The movie, written and directed by Martin Rosen (1979), is based on the book and compilation of shorts written by British author Richard Adams. It follows Fivel, a small rabbit that predicts the destruction of their home the “warren”. Fivel convinces his brother, Hazel, and several others to abandon the warren and set out to find another, safer home. Along the way they encounter many obstacles, both natural and manmade. After encounters with several dangers and other warrens, they find a new warren atop a hillside, Watership Down. As they settle in, they realize that they have the perfect place to relax and build a new colony…except they missed one detail…no ladies, therefore, no babies!
In the quest to procreate, they seek out nearby warrens with females that are willing to leave in search of new homes. But not all warrens are created equal; in fact, some are symbolic of police states where the leaders rule by fear and the population lives in overcrowded and poor conditions. Regardless, Fivel and the new warren endeavor to persevere and battle to build and protect their new stake. They make alliances and use the natural dangers of their surroundings to their advantage as they struggle to survive.
Again, as a kid, this movie was confusing, violent and for the most part it is still true as an adult.

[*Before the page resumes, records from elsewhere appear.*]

(* ===== verification/Enroll.v ===== *)
(** * Enroll: how the agent gets and keeps its identity
      (internal/enrollment/manager.go, pending.go, internal/config/identity.go)

    A manager holds the credential and the recovery tokens in memory, persists
    them in the identity state file, and obtains new ones by an enrollment,
    whose request is kept in a file until its response is finalised.  The world
    has the files, the manager, the runtime configuration, the client with the
    server's answers, and the supplies of transaction ids and generated keys.
    [ew_audit] is a ghost: every request sent, with the files as they were when
    the call to the client started.  Logging is not modelled. *)

From stdpp Require Import pretty.
From S2P Require Import Prelude GoStr GoText Effects GoJson FileUtil Protocol Client CertPair.
From S2P Require RuntimeConfig.
From Stdlib Require Import Ascii.

Local Open Scope Z_scope.
Local Open Scope go_scope.

Record recoveryMethod := RecoveryMethod { rm_name : string; rm_token : string }.

(** The settings of [agentcfg.Config] the manager uses. *)
Record Config := {
  cf_AgentID : string;
  cf_Profile : string;
  cf_AgentIdentityStateFile : string;
  cf_CredentialFile : string;
  cf_BootstrapToken : string;
  cf_BootstrapTokenFile : string;
  cf_ForceEnrollOnStart : bool;
  cf_TLSCAFile : string;
  cf_TLSCertFile : string;
  cf_TLSKeyFile : string;
  cf_AgentCredential : string;
  cf_AgentCredentialExpiresAt : string;
  cf_RenewalToken : string;
  cf_RenewalTokenExpiresAt : string;
  cf_PreviousRenewalToken : string;
  cf_PreviousRenewalTokenExpiresAt : string;
  cf_BootstrapTokenConsumed : bool;
}.

Record Manager := {
  m_cred : string;
  m_credExp : time;
  m_renewalToken : string;
  m_renewalExp : time;
  m_previousRenewalToken : string;
  m_previousRenewalExp : time;
  m_lastRecoveryMethod : string;
  m_bootstrapConsumed : bool;
  m_recoveryInFlight : bool;
  m_recoveryFailures : Z;
  m_nextEnrollRetryAt : time;
}.

Record PersistedIdentityState := {
  is_AgentID : string;
  is_Credential : string;
  is_CredentialExpiresAt : string;
  is_RenewalToken : string;
  is_RenewalTokenExpiresAt : string;
  is_PreviousRenewalToken : string;
  is_PreviousRenewalTokenExpiresAt : string;
  is_LastRecoveryMethod : string;
  is_BootstrapTokenConsumed : bool;
  is_UpdatedAt : string;
}.

Definition zero_state : PersistedIdentityState := Build_PersistedIdentityState "" "" "" "" "" "" "" "" false "".

Definition pendingEnrollmentVersion : Z := 2.

Record pendingEnrollment := {
  pe_Version : Z;
  pe_AgentID : string;
  pe_Method : string;
  pe_Request : EnrollRequest;
  pe_Response : option EnrollResponse;
  pe_KeyPEM : string;
  pe_CreatedAt : string;
  pe_UpdatedAt : string;
}.

Record eworld := EW {
  ew_files : files;
  ew_m : Manager;
  ew_rc : option RuntimeConfig.RuntimeConfig;
  ew_client : cworld;
  ew_ids : list string;
  ew_keys : list (option (string * string));
  ew_audit : list (files * request);
}.
Definition EM : Type → Type := M eworld cerror.

Definition set_manager (f : Manager → Manager) (w : eworld) : eworld :=
  EW (ew_files w) (f (ew_m w)) (ew_rc w) (ew_client w) (ew_ids w) (ew_keys w) (ew_audit w).

(** ** Calls of the other components *)

Definition onFiles {A} (m : FM A) : EM A := λ v w,
  let put fs := EW fs (ew_m w) (ew_rc w) (ew_client w) (ew_ids w) (ew_keys w) (ew_audit w) in
  match m v (ew_files w) with
  | (Ok a, v', fs) => (Ok a, v', put fs)
  | (Err e, v', fs) => (Err (CText e), v', put fs)
  | (Crashed, v', fs) => (Crashed, v', put fs)
  end.

(** A call of the runtime configuration, if there is one; its error is ignored. *)
Definition onRuntime {A} (m : RuntimeConfig.RM A) : EM unit := λ v w,
  match ew_rc w with
  | None => (Ok tt, v, w)
  | Some rc =>
    let put w' := EW (RuntimeConfig.rw_files w') (ew_m w) (Some (RuntimeConfig.rw_rc w')) (ew_client w)
                     (ew_ids w) (ew_keys w) (ew_audit w) in
    match m v (RuntimeConfig.RW (ew_files w) rc) with
    | (Crashed, v', w') => (Crashed, v', put w')
    | (_, v', w') => (Ok tt, v', put w')
    end
  end.

Definition onClient {A} (m : CM A) : EM A := λ v w,
  let put c := EW (ew_files w) (ew_m w) (ew_rc w) c (ew_ids w) (ew_keys w)
    (ew_audit w ++ map (pair (ew_files w)) (drop (length (cw_log (ew_client w))) (cw_log c))) in
  match m v (ew_client w) with
  | (o, v', c) => (o, v', put c)
  end.

(** [uuid.NewString] and [certrenew.NewKeyAndCSR]. *)
Definition NewString : EM string := λ v w,
  (Ok (default "" (head (ew_ids w))), v,
   EW (ew_files w) (ew_m w) (ew_rc w) (ew_client w) (tail (ew_ids w)) (ew_keys w) (ew_audit w)).
Definition NewKeyAndCSR : EM (string * string) := λ v w,
  let w' := EW (ew_files w) (ew_m w) (ew_rc w) (ew_client w) (ew_ids w) (tail (ew_keys w)) (ew_audit w) in
  match head (ew_keys w) with
  | Some (Some kp) => (Ok kp, v, w')
  | _ => (Err (CText "create enrollment CSR"), v, w')
  end.

(** [fmt.Errorf("what: %w", err)]: [errors.As] still finds what it looks for. *)
Definition wrap_text (what : string) (e : cerror) : cerror :=
  match e with CText t => CText (what +:+ ": " +:+ t) | e => e end.
Definition wrapping {A} (what : string) (m : EM A) : EM A :=
  r <- try m;; match r with inl e => throw (wrap_text what e) | inr a => retM a end.

(** A deferred update of the world. *)
Definition deferring {A} (f : eworld → eworld) (m : EM A) : EM A := λ v w,
  let '(o, v', w') := m v w in (o, v', f w').

(** ** Backoff *)

Definition fnv_prime : Z := 1099511628211.
Definition fnv_start : Z := 1469598103934665603.

Definition fnv_step (n : Z) (b : ascii) : Z := u64 (Z.lxor n (Z.of_N (code b)) * fnv_prime).

Definition stableJitter (agentID scope : string) (max : duration) : duration :=
  if max <=? 0 then 0 else
  fold_left fnv_step (to_chars (agentID +:+ "|" +:+ scope)) fnv_start mod max.

(** The loop of [nextRecoveryBackoff]: [n] doublings left. *)
Fixpoint backoff_loop (n : nat) (wait : duration) : duration :=
  match n with
  | O => wait
  | S n => let wait := wait * 2 in if 5 * minute <=? wait then 5 * minute else backoff_loop n wait
  end.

At least now I have a better attention span and grasp on the British dialect (after years and years of Monty Python, Doctor Who, and Douglas Adams’ productions!!). Watching it this time, I had a much greater appreciation for the structure and depth that Adams created in the story and characters. The rabbits have their own religious icons and often act on inspiration or fear of these figures. The warrens have likeness to human society and structure as well. Each warren has a caste system with leaders, military/police, and the common people. These aspects of the story make it very compelling for the audience.
Bottom line – I recommend each reader to take some time and rent this classic. Watching this again has inspired me to seek out the original Adams novel and shorts to get to know the characters and story better. Per the usual novel-to-movie adaptation, much of the original story was cut to make the film a reasonable length, but critics agree the Rosen’s film adaptation “cuts through Adams’ book to expose the beating heart of the story”. I am also curious to hunt down the television series that ran for three seasons on British and Canadian TV from 1999-2001.
One last geek note: The movie features the voice talent of John Hurt (rabbit Hazel), who as you know in the same year was impregnated by a face hugger in the Ridley Scott uber classic Alien!
The one and only thing this movie is missing is a voice appearance by DeForest Kelley as we can all understand his intimate connection with rabbits after the 1972 foul smelling crap-tastic classic Night of the Lepus!